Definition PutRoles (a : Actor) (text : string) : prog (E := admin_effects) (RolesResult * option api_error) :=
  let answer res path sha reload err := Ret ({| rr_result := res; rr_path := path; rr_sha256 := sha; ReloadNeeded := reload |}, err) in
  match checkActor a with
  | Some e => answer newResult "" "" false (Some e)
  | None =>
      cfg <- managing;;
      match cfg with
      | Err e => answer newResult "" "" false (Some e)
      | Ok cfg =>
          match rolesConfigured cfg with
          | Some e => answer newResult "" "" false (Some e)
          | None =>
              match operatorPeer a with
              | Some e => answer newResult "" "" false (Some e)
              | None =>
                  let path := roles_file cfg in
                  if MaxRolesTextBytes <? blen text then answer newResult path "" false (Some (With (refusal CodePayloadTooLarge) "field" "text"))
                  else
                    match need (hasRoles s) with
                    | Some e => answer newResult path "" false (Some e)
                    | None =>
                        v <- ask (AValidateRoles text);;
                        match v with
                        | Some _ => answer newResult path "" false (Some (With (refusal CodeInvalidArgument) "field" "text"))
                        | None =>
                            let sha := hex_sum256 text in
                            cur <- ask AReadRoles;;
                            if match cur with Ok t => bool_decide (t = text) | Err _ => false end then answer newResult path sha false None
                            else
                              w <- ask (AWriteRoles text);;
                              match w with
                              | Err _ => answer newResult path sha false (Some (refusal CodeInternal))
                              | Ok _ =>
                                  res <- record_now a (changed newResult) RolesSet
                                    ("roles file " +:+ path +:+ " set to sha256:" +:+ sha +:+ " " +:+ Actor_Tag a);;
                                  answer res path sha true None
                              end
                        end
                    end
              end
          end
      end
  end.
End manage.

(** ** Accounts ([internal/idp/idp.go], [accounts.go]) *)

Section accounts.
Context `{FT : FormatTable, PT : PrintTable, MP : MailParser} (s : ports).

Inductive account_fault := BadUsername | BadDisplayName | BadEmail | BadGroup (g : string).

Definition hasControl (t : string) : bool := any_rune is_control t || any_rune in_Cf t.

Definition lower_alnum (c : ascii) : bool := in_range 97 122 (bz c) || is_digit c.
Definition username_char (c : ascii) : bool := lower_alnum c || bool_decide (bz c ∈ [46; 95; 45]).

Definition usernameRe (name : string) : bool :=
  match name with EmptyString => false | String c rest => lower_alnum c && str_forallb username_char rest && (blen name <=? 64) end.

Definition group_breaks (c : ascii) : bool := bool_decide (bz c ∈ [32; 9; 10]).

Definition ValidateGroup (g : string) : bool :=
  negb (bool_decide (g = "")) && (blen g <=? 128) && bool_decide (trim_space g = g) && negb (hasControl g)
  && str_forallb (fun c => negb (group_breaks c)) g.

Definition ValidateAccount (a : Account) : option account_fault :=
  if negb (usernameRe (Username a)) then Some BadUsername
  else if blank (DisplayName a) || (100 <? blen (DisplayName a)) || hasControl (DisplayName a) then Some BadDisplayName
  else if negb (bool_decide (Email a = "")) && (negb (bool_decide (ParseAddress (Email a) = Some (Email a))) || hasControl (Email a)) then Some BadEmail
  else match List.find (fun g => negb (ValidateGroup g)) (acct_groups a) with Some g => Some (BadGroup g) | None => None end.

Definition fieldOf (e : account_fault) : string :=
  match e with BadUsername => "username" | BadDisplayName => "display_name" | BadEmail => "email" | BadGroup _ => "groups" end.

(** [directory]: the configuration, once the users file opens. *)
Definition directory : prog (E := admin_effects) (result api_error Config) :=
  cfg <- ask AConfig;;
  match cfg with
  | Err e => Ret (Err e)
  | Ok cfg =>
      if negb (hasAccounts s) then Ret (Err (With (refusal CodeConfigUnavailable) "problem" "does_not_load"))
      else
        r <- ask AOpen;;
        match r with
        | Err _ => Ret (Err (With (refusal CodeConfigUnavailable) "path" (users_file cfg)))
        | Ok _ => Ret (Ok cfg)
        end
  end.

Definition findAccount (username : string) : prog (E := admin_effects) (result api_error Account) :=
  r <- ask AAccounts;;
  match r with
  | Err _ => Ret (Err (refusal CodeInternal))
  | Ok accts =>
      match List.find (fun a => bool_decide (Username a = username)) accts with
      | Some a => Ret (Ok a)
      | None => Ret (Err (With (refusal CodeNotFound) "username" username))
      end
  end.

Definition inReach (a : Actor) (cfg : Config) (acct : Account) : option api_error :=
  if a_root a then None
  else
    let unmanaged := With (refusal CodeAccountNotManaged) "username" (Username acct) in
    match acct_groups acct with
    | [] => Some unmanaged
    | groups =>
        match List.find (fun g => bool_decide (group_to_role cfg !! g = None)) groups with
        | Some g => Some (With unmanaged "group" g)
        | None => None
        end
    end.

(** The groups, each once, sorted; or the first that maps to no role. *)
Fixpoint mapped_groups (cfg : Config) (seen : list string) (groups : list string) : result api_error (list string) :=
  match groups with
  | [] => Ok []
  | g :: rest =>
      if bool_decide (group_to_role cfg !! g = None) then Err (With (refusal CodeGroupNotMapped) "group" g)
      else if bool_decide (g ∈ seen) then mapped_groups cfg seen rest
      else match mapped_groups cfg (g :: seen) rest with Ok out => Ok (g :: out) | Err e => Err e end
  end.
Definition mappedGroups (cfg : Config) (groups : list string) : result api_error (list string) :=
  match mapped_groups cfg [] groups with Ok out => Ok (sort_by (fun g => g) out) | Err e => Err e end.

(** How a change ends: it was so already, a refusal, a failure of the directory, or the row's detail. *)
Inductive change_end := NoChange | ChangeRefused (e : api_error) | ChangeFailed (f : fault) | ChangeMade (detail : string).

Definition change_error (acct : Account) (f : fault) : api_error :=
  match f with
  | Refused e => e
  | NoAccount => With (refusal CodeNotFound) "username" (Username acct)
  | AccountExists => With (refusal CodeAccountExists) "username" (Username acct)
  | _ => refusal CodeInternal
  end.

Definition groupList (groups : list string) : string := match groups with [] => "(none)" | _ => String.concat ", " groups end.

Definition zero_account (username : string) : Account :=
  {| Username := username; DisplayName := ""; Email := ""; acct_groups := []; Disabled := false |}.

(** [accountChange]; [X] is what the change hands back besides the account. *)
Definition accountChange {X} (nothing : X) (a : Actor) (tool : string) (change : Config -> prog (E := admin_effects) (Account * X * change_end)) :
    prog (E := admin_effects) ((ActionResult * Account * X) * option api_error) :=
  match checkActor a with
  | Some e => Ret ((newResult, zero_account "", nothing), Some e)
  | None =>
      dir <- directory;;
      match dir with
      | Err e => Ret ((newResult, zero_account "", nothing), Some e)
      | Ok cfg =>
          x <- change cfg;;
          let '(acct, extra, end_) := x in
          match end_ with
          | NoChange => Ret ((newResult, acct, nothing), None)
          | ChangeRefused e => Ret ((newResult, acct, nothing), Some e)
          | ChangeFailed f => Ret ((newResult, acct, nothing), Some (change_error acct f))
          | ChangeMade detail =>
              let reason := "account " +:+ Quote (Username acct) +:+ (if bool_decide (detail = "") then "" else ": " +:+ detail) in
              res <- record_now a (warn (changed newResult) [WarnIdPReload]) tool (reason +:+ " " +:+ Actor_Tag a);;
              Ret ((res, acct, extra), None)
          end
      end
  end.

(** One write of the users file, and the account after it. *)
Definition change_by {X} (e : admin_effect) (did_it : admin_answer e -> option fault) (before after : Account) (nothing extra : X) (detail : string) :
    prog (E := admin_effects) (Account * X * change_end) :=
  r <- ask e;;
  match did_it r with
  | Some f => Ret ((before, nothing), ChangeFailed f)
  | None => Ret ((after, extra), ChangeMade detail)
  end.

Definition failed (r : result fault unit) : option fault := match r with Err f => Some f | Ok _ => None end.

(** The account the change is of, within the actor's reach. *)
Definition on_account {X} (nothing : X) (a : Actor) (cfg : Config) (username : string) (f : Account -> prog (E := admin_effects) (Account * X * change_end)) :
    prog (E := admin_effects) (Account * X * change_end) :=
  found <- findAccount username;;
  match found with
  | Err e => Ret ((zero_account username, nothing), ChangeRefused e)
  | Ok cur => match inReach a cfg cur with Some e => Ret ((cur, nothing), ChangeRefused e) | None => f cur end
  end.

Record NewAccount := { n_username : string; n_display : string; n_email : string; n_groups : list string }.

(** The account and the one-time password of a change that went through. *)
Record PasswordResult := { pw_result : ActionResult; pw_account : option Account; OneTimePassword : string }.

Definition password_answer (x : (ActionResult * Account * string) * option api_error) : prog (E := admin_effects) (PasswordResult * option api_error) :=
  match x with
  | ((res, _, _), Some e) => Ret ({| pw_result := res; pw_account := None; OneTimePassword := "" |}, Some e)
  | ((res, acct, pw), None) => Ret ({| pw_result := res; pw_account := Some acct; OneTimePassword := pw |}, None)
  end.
--
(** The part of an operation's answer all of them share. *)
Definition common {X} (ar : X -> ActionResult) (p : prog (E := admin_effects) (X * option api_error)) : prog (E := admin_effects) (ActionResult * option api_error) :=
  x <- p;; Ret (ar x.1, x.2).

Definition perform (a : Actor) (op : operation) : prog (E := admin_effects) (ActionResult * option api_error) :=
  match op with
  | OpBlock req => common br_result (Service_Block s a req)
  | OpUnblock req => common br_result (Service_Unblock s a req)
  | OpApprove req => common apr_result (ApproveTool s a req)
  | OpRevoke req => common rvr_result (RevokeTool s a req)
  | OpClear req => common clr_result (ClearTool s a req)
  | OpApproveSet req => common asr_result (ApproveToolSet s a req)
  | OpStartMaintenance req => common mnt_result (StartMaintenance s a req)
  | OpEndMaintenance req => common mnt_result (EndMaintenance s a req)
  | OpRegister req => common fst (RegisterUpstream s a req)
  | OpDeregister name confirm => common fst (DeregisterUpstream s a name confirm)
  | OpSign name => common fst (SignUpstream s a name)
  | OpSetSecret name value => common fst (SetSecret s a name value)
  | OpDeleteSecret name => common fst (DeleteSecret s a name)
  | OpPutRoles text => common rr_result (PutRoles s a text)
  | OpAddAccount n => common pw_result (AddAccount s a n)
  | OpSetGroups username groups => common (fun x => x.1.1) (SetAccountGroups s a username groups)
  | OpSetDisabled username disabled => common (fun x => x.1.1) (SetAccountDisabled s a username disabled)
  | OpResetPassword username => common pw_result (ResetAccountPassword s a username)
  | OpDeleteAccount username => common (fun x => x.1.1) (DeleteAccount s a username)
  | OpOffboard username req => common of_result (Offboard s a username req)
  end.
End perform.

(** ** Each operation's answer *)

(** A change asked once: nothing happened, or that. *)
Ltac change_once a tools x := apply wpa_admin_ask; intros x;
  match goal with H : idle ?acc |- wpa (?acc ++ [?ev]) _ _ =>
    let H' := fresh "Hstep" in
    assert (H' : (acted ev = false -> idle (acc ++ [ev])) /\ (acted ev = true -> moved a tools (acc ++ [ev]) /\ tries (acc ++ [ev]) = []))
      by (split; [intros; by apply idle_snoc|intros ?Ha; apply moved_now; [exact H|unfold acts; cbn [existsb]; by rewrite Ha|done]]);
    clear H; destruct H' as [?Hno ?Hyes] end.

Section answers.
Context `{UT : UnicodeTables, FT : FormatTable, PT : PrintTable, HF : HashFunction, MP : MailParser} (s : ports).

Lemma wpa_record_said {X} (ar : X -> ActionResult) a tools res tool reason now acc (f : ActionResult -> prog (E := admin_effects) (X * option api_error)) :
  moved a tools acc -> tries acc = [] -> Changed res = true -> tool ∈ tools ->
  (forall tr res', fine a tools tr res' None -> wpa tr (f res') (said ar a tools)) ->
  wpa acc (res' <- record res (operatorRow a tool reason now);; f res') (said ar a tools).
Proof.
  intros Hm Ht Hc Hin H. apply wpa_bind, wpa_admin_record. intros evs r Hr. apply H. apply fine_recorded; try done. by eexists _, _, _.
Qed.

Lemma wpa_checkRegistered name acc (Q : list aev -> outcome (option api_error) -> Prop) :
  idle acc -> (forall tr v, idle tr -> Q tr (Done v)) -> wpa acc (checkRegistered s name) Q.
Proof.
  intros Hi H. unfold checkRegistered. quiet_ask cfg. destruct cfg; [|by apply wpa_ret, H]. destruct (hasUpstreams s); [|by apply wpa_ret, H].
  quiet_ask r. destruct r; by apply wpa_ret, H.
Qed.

» EXERCISE PROMPT
Look in the material above for the line with "Definition PutRoles (a" and the line with "res <- record_now a (changed", and transcribe exactly those lines and all lines between them, nothing more.

» SOLUTION FOR THIS PROBLEM
Definition PutRoles (a : Actor) (text : string) : prog (E := admin_effects) (RolesResult * option api_error) :=
  let answer res path sha reload err := Ret ({| rr_result := res; rr_path := path; rr_sha256 := sha; ReloadNeeded := reload |}, err) in
  match checkActor a with
  | Some e => answer newResult "" "" false (Some e)
  | None =>
      cfg <- managing;;
      match cfg with
      | Err e => answer newResult "" "" false (Some e)
      | Ok cfg =>
          match rolesConfigured cfg with
          | Some e => answer newResult "" "" false (Some e)
          | None =>
              match operatorPeer a with
              | Some e => answer newResult "" "" false (Some e)
              | None =>
                  let path := roles_file cfg in
                  if MaxRolesTextBytes <? blen text then answer newResult path "" false (Some (With (refusal CodePayloadTooLarge) "field" "text"))
                  else
                    match need (hasRoles s) with
                    | Some e => answer newResult path "" false (Some e)
                    | None =>
                        v <- ask (AValidateRoles text);;
                        match v with
                        | Some _ => answer newResult path "" false (Some (With (refusal CodeInvalidArgument) "field" "text"))
                        | None =>
                            let sha := hex_sum256 text in
                            cur <- ask AReadRoles;;
                            if match cur with Ok t => bool_decide (t = text) | Err _ => false end then answer newResult path sha false None
                            else
                              w <- ask (AWriteRoles text);;
                              match w with
                              | Err _ => answer newResult path sha false (Some (refusal CodeInternal))
                              | Ok _ =>
                                  res <- record_now a (changed newResult) RolesSet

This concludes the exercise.